10. Configure your analytics


We usually use both Google Analytics and Baidu Tongji.

A few points to cover:

  1. Configure goals and/or e-commerce settings.
  2. Determine how to tag ads with Google Analytic’s UTM parameters.
  3. Make sure filters aren’t removing valuable data that can be used to improve the Chinese SEM campaign. For example, data from an English-language Google AdWords campaign can be a useful source of inspiration.

11. Brainstorm


China SEM Keywords

Get your team together and brainstorm for the campaign. Start drawing out some keyword topics, ad copy concepts and a potential account structure.

People you must have in this meeting:

  1. The SEM campaign operator
  2. Whoever runs English SEM campaigns
  3. Chinese customer support/salesperson
  4. Whoever is in charge of the marketing strategy a level up above this campaign.

In our case, we may add some additional people, such as an account manager, copywriter or other search engine marketer.

12. Prepare the campaign


Now, finally, it’s time for the nitty-gritty campaign preparation.
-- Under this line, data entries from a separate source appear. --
Lemma holders_chunk dl index start buf : holders (snd (set_chuncks dl index start buf peer)) = holders dl.
Proof.
  unfold set_chuncks. destruct (find_piece dl index) as [[k p]|] eqn:E; [|done]. case_bool_decide; [done|].
  unfold find_piece in E. apply list_find_Some in E as (Hk & _ & _). unfold holders. cbn [snd set_pieces dl_pieces].
  apply list_eq. intros j. rewrite !list_lookup_fmap. destruct (decide (k = j)) as [->|]; [|by rewrite list_lookup_insert_ne].
  by rewrite list_lookup_insert_eq, Hk by (by eapply lookup_lt_Some).
Qed.

Lemma holders_all_chunks dl index : holders (snd (set_downloaded_if_all_chunks dl index)) = holders dl.
Proof.
  unfold set_downloaded_if_all_chunks. destruct (get_piece dl index); [|done]. destruct (_ || _); [done|]. cbn [snd].
  by apply (holders_update index (set_downloaded_flag true)).
Qed.

Lemma holders_claim dl index : holders (snd (claim_write dl index)) = holders dl.
Proof. unfold claim_write. destruct (get_piece dl index); [|done]. cbn [snd]. by apply holders_update. Qed.

Lemma holders_remove dl index : holders (remove_downloaded dl index) = holders dl.
Proof.
  unfold remove_downloaded, holders. destruct (remove_loop index (dl_pieces dl) (dl_verified dl)) as [l v] eqn:E. cbn.
  revert l v E. generalize (dl_verified dl). induction (dl_pieces dl) as [|p ps IH]; intros v0 l v E; cbn in E; [by injection E as <- <-|].
  destruct (_ =? _); destruct (remove_loop index ps _) as [l' v'] eqn:El in E; injection E as <- <-; cbn; f_equal; by eapply IH.
Qed.

(** Every change is one that peers make too. *)
Lemma commit_spec sha1 open index length buf dl r dl' sent :
  commit sha1 open peer index length buf dl = (r, dl', sent) ->
  rtc dl_step dl dl' /\ holders dl' = holders dl /\
  forall piece, sent = Some piece -> fp_index piece = index /\ fp_length piece = length /\
    exists w, works_of dl !! Z.to_nat index = Some w /\ sha1 (fp_buf piece) = pw_hash w /\ Z.of_nat (List.length (fp_buf piece)) = Z.max 0 (pw_length w).
Proof.
  unfold commit. destruct (negb _); [by intros [= <- <- <-]; split_and!; [apply rtc_refl|done|]|].
  set (d1 := snd (set_chuncks dl index 0 buf peer)). pose proof (holders_chunk dl index 0 buf) as H1. fold d1 in H1.
  assert (S1 : dl_step dl d1) by (apply st_chunk; ranges).
  pose proof (works_step _ _ S1) as W1.
  destruct (set_downloaded_if_all_chunks d1 index) as [full d2] eqn:E2.
  pose proof (holders_all_chunks d1 index) as H2. rewrite E2 in H2. cbn [snd] in H2.
  assert (S2 : dl_step d1 d2) by (pose proof (st_all_chunks d1 index) as S; by rewrite E2 in S).
  assert (S12 : rtc dl_step dl d2) by (eapply rtc_l; [done|]; by apply rtc_once).
  destruct full as [full|]; [|by intros [= <- <- <-]; split_and!; [done|congruence|]].
  destruct (negb (bool_decide _)) eqn:Eh; [by intros [= <- <- <-]; split_and!; [done|congruence|]|].
  apply negb_false_iff, bool_decide_eq_true in Eh.
  destruct (claim_write d2 index) as [claimed d3] eqn:E3. pose proof (holders_claim d2 index) as H3. rewrite E3 in H3. cbn [snd] in H3.
  assert (S3 : rtc dl_step dl d3) by (eapply rtc_r; [exact S12|]; pose proof (st_claim d2 index) as S; by rewrite E3 in S).
  destruct claimed; [|by intros [= <- <- <-]; split_and!; [done|congruence|]].
  assert (H4 : holders (clear_piece_chunks d3 index) = holders dl) by (unfold clear_piece_chunks; rewrite holders_update by done; congruence).
  assert (S4 : rtc dl_step dl (clear_piece_chunks d3 index)) by (eapply rtc_r; [exact S3|]; constructor).
  destruct open; intros [= <- <- <-]; (split; [done|]; split; [done|]; intros piece Hp); [|done]. injection Hp as <-. cbn [fp_index fp_length fp_buf].
  split; [done|]. split; [done|]. exists (piece_work full). rewrite <- W1. unfold set_downloaded_if_all_chunks in E2.
  destruct (get_piece d1 index) as [p|] eqn:Ep; [|done]. destruct (_ || _); [done|]. injection E2 as E2 _.
  rewrite (get_update _ _ _ _ Ep) in E2. injection E2 as <-. split; [|split; [exact Eh|]].
  - unfold works_of. unfold get_piece in Ep. change (map piece_work (dl_pieces d1)) with (piece_work <$> dl_pieces d1). by rewrite list_lookup_fmap, Ep.
  - unfold chunk_to_buf. rewrite length_place_chunks, length_replicate. cbn. lia.
Qed.
(** An announce is one datagram of at most 1400 bytes that names the first 25 of the
    torrents it is made for, and whoever receives it reads exactly the port, those
    torrents and the cookie. *)
Lemma pack_decodes port hashes random :
  0 < port <= 65535 -> Forall wf_hash hashes -> NoDup hashes -> length random = 8%nat -> wf_bytes random ->
  let '(packet, n) := pack_announce port hashes (random_cookie random) in
  n = Nat.min (length hashes) 25 /\ Z.of_nat (length packet) <= MAX_DATAGRAM /\
  (hashes <> [] -> decode packet = Ok (mkSearch HOST_V4 port (take n hashes) (Some (random_cookie random)))).
Proof.
  intros Hp Hh Hnd Hr Hw. rewrite pack_announce_spec by done. set (n := Nat.min (length hashes) 25).
  destruct (Nat.eqb_spec n 0) as [Hn|Hn].
  { split; [done|]. split; [done|]. intros Hne. destruct hashes; [done|]. cbn in n. lia. }
  split; [done|]. assert (Hh' : Forall wf_hash (take n hashes)) by by apply Forall_take.
  pose proof (to_string_port_length port ltac:(ranges)) as Hpl.
  assert (Hlen : Z.of_nat (length (concat (map crlf (packet_lines port (take n hashes) (random_cookie random))))) <= MAX_DATAGRAM).
  { rewrite length_packet by done. rewrite length_take. unfold MAX_DATAGRAM. lia. }
  split; [done|]. intros Hne. unfold decode. rewrite (proj2 (Z.ltb_ge _ _)) by done.
  pose proof (packet_lines_ascii port (take n hashes) random Hp Hh' Hw) as Ha.
  rewrite utf8_chars_ascii.
  2:{ apply Forall_concat, Forall_map. eapply Forall_impl; [exact Ha|]. intros l [Hl _]. unfold crlf. apply Forall_app. split; [done|].
      apply (bool_decide_unpack _). by vm_compute. }
  cbn [ok_or]. rewrite split_crlf_lines by (eapply Forall_impl; [exact Ha|]; by intros l [_ ?]).
  unfold packet_lines. cbn [app]. change (trim REQUEST_LINE) with REQUEST_LINE. rewrite bool_decide_true by done. cbn [negb].
  rewrite <- app_assoc. cbn [app].
  pose proof (packet_headers port (take n hashes) random Hp Hh' (sublist_NoDup _ _ Hnd (sublist_take hashes n)) Hr Hw) as E. cbn [app] in E. rewrite E.
  cbn [hd_host hd_port hd_info_hashes hd_cookie ok_or]. rewrite (bool_decide_true (HOST_V4 = HOST_V4)) by done. cbn [negb andb].
  destruct (take n hashes) eqn:Et; [|done]. apply (f_equal length) in Et. rewrite length_take in Et. cbn in Et. lia.
Qed.


(** ** The loop *)

#[export] Instance hash_le_trans : Transitive hash_le.
Proof. intros a b c. apply cmp_list_le_trans. Qed.
#[export] Instance hash_le_total : Total hash_le.
Proof. intros a b. unfold hash_le. rewrite (cmp_list_antisym a). destruct (cmp_list a b); cbn; auto. Qed.

Lemma reconcile_lookup current now m x :
  reconcile current now m !! x = if decide (x ∈ current) then Some (default (mkClock now None) (m !! x)) else None.
Proof.
  unfold reconcile.
  assert (H : forall l (m' : gmap bytes AnnounceClock), fold_left (fun m hash => match m !! hash with Some _ => m | None => <[hash := mkClock now None]> m end) l m' !! x =
    if decide (x ∈ l) then Some (default (mkClock now None) (m' !! x)) else m' !! x).
  { induction l as [|y l IH]; intros m'; cbn [fold_left].
    - rewrite decide_False by apply not_elem_of_nil. done.
    - rewrite IH. destruct (decide (x = y)) as [->|Hne].
      + rewrite (decide_True (P := y ∈ y :: l)) by left. destruct (m' !! y) eqn:E; [rewrite E|rewrite lookup_insert_eq]; by case_decide.
      + assert (E : (match m' !! y with Some _ => m' | None => <[y := mkClock now None]> m' end) !! x = m' !! x)
          by (destruct (m' !! y); [done|by rewrite lookup_insert_ne]).
        rewrite E. repeat case_decide; try done; set_solver. }
  rewrite H, map_lookup_filter. case_decide as Hx.
  - destruct (m !! x) as [c|]; [|done]. cbn. by rewrite option_guard_True.
  - destruct (m !! x) as [c|]; [|done]. cbn. by rewrite option_guard_False.
Qed.

Lemma mark_sent_lookup sent_at hashes m x :
  mark_sent sent_at hashes m !! x = if decide (x ∈ hashes) then (fun c => mkClock (first_seen c) (Some sent_at)) <$> m !! x else m !! x.
Proof.
  unfold mark_sent. revert m. induction hashes as [|y l IH]; intros m; cbn [fold_left].
  - by rewrite decide_False by apply not_elem_of_nil.
  - rewrite IH. destruct (decide (x = y)) as [->|Hne].
    + rewrite lookup_alter_eq, (decide_True (P := y ∈ y :: l)) by left. case_decide; by destruct (m !! y).
    + rewrite lookup_alter_ne by done. repeat case_decide; try done; set_solver.
Qed.

Lemma elem_due m now x : x ∈ due_hashes m now <-> exists c, m !! x = Some c /\ is_due c now = true.
Proof.
  unfold due_hashes. rewrite merge_sort_Permutation. change (map fst ?l) with (fst <$> l). rewrite list_elem_of_fmap. split.
  - intros ([y c] & -> & H). apply list_elem_of_filter in H as [Hd H]. apply elem_of_map_to_list in H. by exists c.
  - intros (c & H & Hd). exists (x, c). split; [done|]. apply list_elem_of_filter. split; [done|]. by apply elem_of_map_to_list.
Qed.

Lemma NoDup_due m now : NoDup (due_hashes m now).
Proof.
  unfold due_hashes. rewrite merge_sort_Permutation. pose proof (NoDup_fst_map_to_list m) as H.
  induction (map_to_list m) as [|e l IH]; [constructor|]. rewrite fmap_cons in H. apply NoDup_cons in H as [Hn H]. rewrite filter_cons.
  case_decide; [|by apply IH]. cbn [map]. apply NoDup_cons. split; [|by apply IH].
  change (map fst ?x) with (fst <$> x). intros (e' & Ee & Hin)%list_elem_of_fmap. apply list_elem_of_filter in Hin as [_ Hin].
  apply Hn, list_elem_of_fmap. by exists e'.
Qed.

(** What is less comes before. *)
Lemma sorted_before l (x h : bytes) i :
  StronglySorted hash_le l -> l !! i = Some h -> x ∈ l -> cmp_list x h = Lt -> x ∈ take i l.
Proof.
  intros Hs Hi Hx Hlt. rewrite <- (take_drop_middle l i h Hi) in Hx, Hs.
  apply elem_of_app in Hx as [Hx|Hx]; [done|]. exfalso. apply elem_of_cons in Hx as [->|Hx].
  - assert (E : cmp_list h h = Eq) by (clear; induction h as [|z h IH]; [done|]; cbn; by rewrite Z.compare_refl). congruence.
  - assert (Hle : hash_le h x).
    { clear Hi. induction (take i l) as [|y t IH]; cbn [app] in Hs; [|inversion_clear Hs; by apply IH].
      inversion_clear Hs as [|? ? _ Hf]. rewrite Forall_forall in Hf. by apply Hf. }
    unfold hash_le in Hle. rewrite (cmp_list_antisym x), Hlt in Hle. done.
Qed.

(** A packet is sent at most once a minute, and names the first 25 of the torrents that
    have been there for a second and were not announced in the last five minutes. *)
Lemma lsd_round_spec random current port now sent_at ok s s' p :
  is_u16 port -> Forall wf_hash current -> length random = 8%nat -> wf_bytes random ->
  lsd_round (random_cookie random) current port now sent_at ok s = (s', p) ->
  let m := reconcile current now (seen s) in
  match p with
  | None => seen s' = m /\ last_packet s' = last_packet s
  | Some packet =>
      gap_open (last_packet s) now = true /\ last_packet s' = Some sent_at /\ due_hashes m now <> [] /\
      seen s' = mark_sent sent_at (take 25 (due_hashes m now)) m /\ Z.of_nat (length packet) <= MAX_DATAGRAM /\
      decode packet = Ok (mkSearch HOST_V4 port (take 25 (due_hashes m now)) (Some (random_cookie random)))
  end.
Proof.
  intros Hp Hcur Hr Hw E m. unfold lsd_round in E. fold m in E.
  destruct (negb (port =? 0) && gap_open (last_packet s) now && negb (bool_decide (due_hashes m now = []))) eqn:Eg; [|by injection E as <- <-].
  apply andb_prop in Eg as [Eg Hne]. apply andb_prop in Eg as [Hport Hgap].
  apply negb_true_iff, Z.eqb_neq in Hport. apply negb_true_iff, bool_decide_eq_false in Hne.
  assert (Hh : Forall wf_hash (due_hashes m now)).
  { apply Forall_forall. intros x (c & Hx & _)%elem_due. unfold m in Hx. rewrite reconcile_lookup in Hx. case_decide; [|done].
    rewrite Forall_forall in Hcur. by apply Hcur. }
  pose proof (pack_decodes port (due_hashes m now) random ltac:(ranges) Hh (NoDup_due m now) Hr Hw) as Hl.
  destruct (pack_announce port (due_hashes m now) (random_cookie random)) as [packet n]. destruct Hl as (Hn & Hlen & Hd).
  destruct ((0 <? n)%nat && ok); injection E as <- <-; [|done].
  assert (Ht : take n (due_hashes m now) = take 25 (due_hashes m now)).
  { rewrite Hn, <- take_take. apply take_ge. rewrite length_take. lia. }
  rewrite Ht in *. split_and!; auto.
Qed.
Write your ads, prepare keywords, negative keywords, account structure, etc. Set parameters like budget, device type, geography, etc.

We have some planning documents we use that help bring potential issues to the forefront. Then we share those with everybody from the step above.

We could probably write a whole book on the topic. For now, if you want to know more you can find some related posts in this section. Another good resource is Baidu’s ‘business school’, although it’s all in Chinese.

13. Double-check any conversion processes


Go on the site yourself and check the contact forms. Have somebody from within China manually check them too.

Try out the e-commerce purchase process.

14. Double-check the budget and campaign parameters


What is the actual budget entered in the search engines? Double-check so you don’t overspend.

Also check other limitations, such as geography, time of day & time of week.